Action item ▸ The lines from the start of the data up to and including the one with "Finite _ => true" should be returned exactly, and nothing else.

----- Working data

(** * Door Face Panels: face matching, threat rules and anomaly scoring

    A shallow embedding of the three engines of the access-control
    pipeline,

    - [api/facial_recognition.py]   (class [FacialRecognitionEngine]),
    - [api/threat_detection.py]     (class [ThreatDetector]),
    - [doortest/models/anomaly_detection.py] (class [AnomalyDetector]),

    followed by the properties of these engines that the design document
    states.  Python objects are passed explicitly (a method takes the
    object's fields as a record and returns the updated record), the clock
    [datetime.now()] is an argument, and exceptions are a result
    constructor.

    Numbers: Python and numpy floats are idealised as real numbers extended
    with the infinities and a not-a-number; rounding is not modelled. *)

From Stdlib Require Import Reals Lra Lia ZArith List String Ascii Bool Arith.
From Stdlib Require Import DecimalString.
From Stdlib Require Import Permutation Sorted.
Import ListNotations.

Set Implicit Arguments.

(* ------------------------------------------------------------------ *)
(** * Python and numpy values *)

Module Py.

(** Floats: reals, the two infinities, and NaN. *)
Inductive float : Type :=
| Finite (r : R)
| PosInf
| NegInf
| NaN.

(** [x < y] on floats; every comparison with NaN is false. *)
Definition float_ltb (x y : float) : bool :=
  match x, y with
  | Finite a, Finite b => if Rlt_dec a b then true else false
  | Finite _, PosInf => true
  | NegInf, Finite _ => true
  | NegInf, PosInf => true
  | _, _ => false
  end.

(** [x - y]. *)
Definition float_sub (x y : float) : float :=
  match x, y with
  | Finite a, Finite b => Finite (a - b)
  | Finite _, PosInf => NegInf
  | Finite _, NegInf => PosInf
  | PosInf, Finite _ => PosInf
  | PosInf, NegInf => PosInf
  | NegInf, Finite _ => NegInf
  | NegInf, PosInf => NegInf
  | _, _ => NaN
  end.

(** [x / y] for a finite non-zero divisor, the only one the code uses
    (the literal [1.0]); other divisors give NaN here. *)
Definition float_div (x y : float) : float :=
  match y with
  | Finite b =>
      if Req_dec_T b 0 then NaN
      else match x with
           | Finite a => Finite (a / b)
           | PosInf => if Rlt_dec 0 b then PosInf else NegInf
           | NegInf => if Rlt_dec 0 b then NegInf else PosInf
           | NaN => NaN
           end
  | _ => NaN
  end.

(** The builtin [max(a, b)]: the first argument unless the second is
    strictly greater. *)
Definition max (a b : float) : float :=
  if float_ltb a b then b else a.

(** A naive [datetime]: microseconds since 1970-01-01T00:00:00. *)
Definition datetime : Type := Z.

(** Values stored in the dictionaries the engines return.  [VIso t] is
    the string [t.isoformat()]; [VStr] holds every other string. *)
Inductive value : Type :=
| VNone
| VBool (b : bool)
| VInt (z : Z)
| VFloat (f : float)
| VStr (s : string)
| VIso (t : datetime).

(** Insertion-ordered dictionaries with string keys. *)
Definition dict (V : Type) : Type := list (string * V).

Fixpoint get {V} (d : dict V) (k : string) : option V :=
  match d with
  | [] => None
  | (k', v) :: rest => if String.eqb k' k then Some v else get rest k
  end.

(** [d.get(k, default)]. *)
Definition get_default {V} (d : dict V) (k : string) (default : V) : V :=
  match get d k with
  | Some v => v
  | None => default
  end.

(** [k in d]. *)
Definition mem {V} (d : dict V) (k : string) : bool :=
  match get d k with
  | Some _ => true
  | None => false
  end.

(** [d[k] = v]: an existing key keeps its position, a new key goes last. *)
Fixpoint set {V} (d : dict V) (k : string) (v : V) : dict V :=
  match d with
  | [] => [(k, v)]
  | (k', v') :: rest =>
      if String.eqb k' k then (k', v) :: rest else (k', v') :: set rest k v
  end.

(** Truth value of an optional string (the [person_id] of a match):
    [None] and the empty string are false. *)
Definition truthy_id (o : option string) : bool :=
  match o with
  | None => false
  | Some s => negb (String.eqb s "")
  end.

(** What a call does: return a value or raise. *)
Inductive outcome (A : Type) : Type :=
| Returned (a : A)
| Raised (exn : string).
Arguments Raised {A} exn.

Definition bind {A B} (m : outcome A) (k : A -> outcome B) : outcome B :=
  match m with
  | Returned a => k a
  | Raised e => Raised e
  end.

(** [str(n)] for an integer. *)
Definition str_of_Z (z : Z) : string := NilZero.string_of_int (Z.to_int z).

End Py.

Notation "x <- m ;; k" := (Py.bind m (fun x => k))
  (at level 61, m at next level, right associativity).

(* ------------------------------------------------------------------ *)
(** * One-dimensional numpy arrays *)

Module Np.

Local Open Scope R_scope.

Definition ndarray : Type := list R.

Definition sum (a : ndarray) : R := fold_right Rplus 0 a.

(** [np.linalg.norm(a)]: the Euclidean norm. *)
Definition norm (a : ndarray) : R := sqrt (sum (map (fun x => x * x) a)).

Fixpoint map2 (f : R -> R -> R) (a b : ndarray) : ndarray :=
  match a, b with
  | x :: a', y :: b' => f x y :: map2 f a' b'
  | _, _ => []
  end.

(** [a - b] with numpy's broadcasting for one dimension: equal lengths,
    or one operand of length one; any other pair of shapes raises. *)
Definition sub (a b : ndarray) : Py.outcome ndarray :=
  if Nat.eqb (List.length a) (List.length b) then Py.Returned (map2 Rminus a b)
  else match a, b with
       | _, [y] => Py.Returned (map (fun x => x - y) a)
       | [x], _ => Py.Returned (map (fun y => x - y) b)
       | _, _ => Py.Raised "ValueError"
       end.

(** [a / s] for a scalar [s]. *)
Definition div_scalar (a : ndarray) (s : R) : ndarray :=
  map (fun x => x / s) a.

Definition zeros (n : nat) : ndarray := repeat 0 n.

(** [np.linspace(start, stop, num)]. *)
Definition linspace (start stop : R) (num : nat) : ndarray :=
  map (fun i => start + INR i * ((stop - start) / INR (num - 1))) (seq 0 num).

(** Membership of [x] in bin [i] of the edges [edges]: half-open bins,
    the last one closed. *)
Definition in_bin (edges : ndarray) (i : nat) (x : R) : bool :=
  let lo := nth i edges 0 in
  let hi := nth (S i) edges 0 in
  if Rle_dec lo x then
    if Nat.eqb (S (S i)) (List.length edges)
    then (if Rle_dec x hi then true else false)
    else (if Rlt_dec x hi then true else false)
  else false.

(** [np.histogram(a, bins=edges, weights=w)[0]]: per bin, the sum of the
    weights of the samples that fall in it; samples outside the edges
    are dropped. *)
Definition histogram (a : ndarray) (edges : ndarray) (w : ndarray) : ndarray :=
  map (fun i =>
         sum (map snd (filter (fun xw => in_bin edges i (fst xw)) (combine a w))))
      (seq 0 (List.length edges - 1)).

End Np.

(* ------------------------------------------------------------------ *)
(** * api/facial_recognition.py *)

Module FacialRecognition.

Import Py.
Local Open Scope R_scope.
Local Open Scope string_scope.
Local Open Scope list_scope.

(** A face encoding: a one-dimensional array (128 entries when it comes
    from [_extract_face_features]). *)
Definition encoding : Type := Np.ndarray.

(** The fields of [FacialRecognitionEngine] that the methods below use;
    [known_faces] maps a person id to the list of its encodings. *)
Record FacialRecognitionEngine : Type := {
  confidence_threshold : R;
  known_faces : dict (list encoding);
  person_names : dict string
}.

(** [__init__]: both registries start empty. *)
Definition init (threshold : R) : FacialRecognitionEngine :=
  {| confidence_threshold := threshold; known_faces := []; person_names := [] |}.

(** [register_face].  Nothing in the body can raise here, so the result
    is always [True]. *)
Definition register_face (self : FacialRecognitionEngine)
    (person_id name : string) (face_encoding : encoding)
  : FacialRecognitionEngine * bool :=
  let known :=
    if mem (known_faces self) person_id then known_faces self
    else set (known_faces self) person_id [] in
  let known :=
    set known person_id (get_default known person_id [] ++ [face_encoding]) in
  ({| confidence_threshold := confidence_threshold self;
      known_faces := known;
      person_names := set (person_names self) person_id name |}, true).

(** The variables [best_match], [best_distance] of the search loop. *)
Definition best : Type := (option string * float)%type.

(** The inner loop, over the encodings of one person. *)
Fixpoint compare_encodings (test_encoding : encoding) (person_id : string)
    (encodings : list encoding) (b : best) : outcome best :=
  match encodings with
  | [] => Returned b
  | known_encoding :: rest =>
      diff <- Np.sub test_encoding known_encoding ;;
      let distance := Finite (Np.norm diff) in
      compare_encodings test_encoding person_id rest
        (if float_ltb distance (snd b) then (Some person_id, distance) else b)
  end.

(** The outer loop, over [known_faces.items()] in insertion order. *)
Fixpoint compare_persons (test_encoding : encoding)
    (items : dict (list encoding)) (b : best) : outcome best :=
  match items with
  | [] => Returned b
  | (person_id, encodings) :: rest =>
      b' <- compare_encodings test_encoding person_id encodings b ;;
      compare_persons test_encoding rest b'
  end.

(** Both loops, from [best_match = None], [best_distance = inf]. *)
Definition nearest (self : FacialRecognitionEngine) (test_encoding : encoding)
  : outcome best :=
  compare_persons test_encoding (known_faces self) (None, PosInf).

Definition id_value (o : option string) : value :=
  match o with
  | Some s => VStr s
  | None => VNone
  end.

(** [recognize_face] from the point where [test_encoding] is known
    (lines 74 to 117); [None] is a failed extraction. *)
Definition recognize_encoding (self : FacialRecognitionEngine)
    (test_encoding : option encoding) (now : datetime) : outcome (dict value) :=
  match test_encoding with
  | None =>
      Returned [("person_id", VNone); ("name", VStr "Unknown");
                ("confidence", VFloat (Finite 0)); ("timestamp", VIso now)]
  | Some test =>
      b <- nearest self test ;;
      let best_match := fst b in
      let best_distance := snd b in
      let confidence :=
        max (Finite 0) (float_sub (Finite 1) (float_div best_distance (Finite 1))) in
      let is_match := float_ltb best_distance (Finite (7 / 10)) in
      if is_match && truthy_id best_match then
        Returned [("person_id", id_value best_match);
                  ("name", VStr (match best_match with
                                 | Some p => get_default (person_names self) p "Unknown"
                                 | None => "Unknown"
                                 end));
                  ("confidence", VFloat confidence); ("timestamp", VIso now)]
      else
        Returned [("person_id", VNone); ("name", VStr "Unknown");
                  ("confidence", VFloat confidence); ("timestamp", VIso now)]
  end.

----------

Answer to this exercise ▸
(** * Door Face Panels: face matching, threat rules and anomaly scoring

    A shallow embedding of the three engines of the access-control
    pipeline,

    - [api/facial_recognition.py]   (class [FacialRecognitionEngine]),
    - [api/threat_detection.py]     (class [ThreatDetector]),
    - [doortest/models/anomaly_detection.py] (class [AnomalyDetector]),

    followed by the properties of these engines that the design document
    states.  Python objects are passed explicitly (a method takes the
    object's fields as a record and returns the updated record), the clock
    [datetime.now()] is an argument, and exceptions are a result
    constructor.

    Numbers: Python and numpy floats are idealised as real numbers extended
    with the infinities and a not-a-number; rounding is not modelled. *)

From Stdlib Require Import Reals Lra Lia ZArith List String Ascii Bool Arith.
From Stdlib Require Import DecimalString.
From Stdlib Require Import Permutation Sorted.
Import ListNotations.

Set Implicit Arguments.

(* ------------------------------------------------------------------ *)
(** * Python and numpy values *)

Module Py.

(** Floats: reals, the two infinities, and NaN. *)
Inductive float : Type :=
| Finite (r : R)
| PosInf
| NegInf
| NaN.

(** [x < y] on floats; every comparison with NaN is false. *)
Definition float_ltb (x y : float) : bool :=
  match x, y with
  | Finite a, Finite b => if Rlt_dec a b then true else false
  | Finite _, PosInf => true
  | NegInf, Finite _ => true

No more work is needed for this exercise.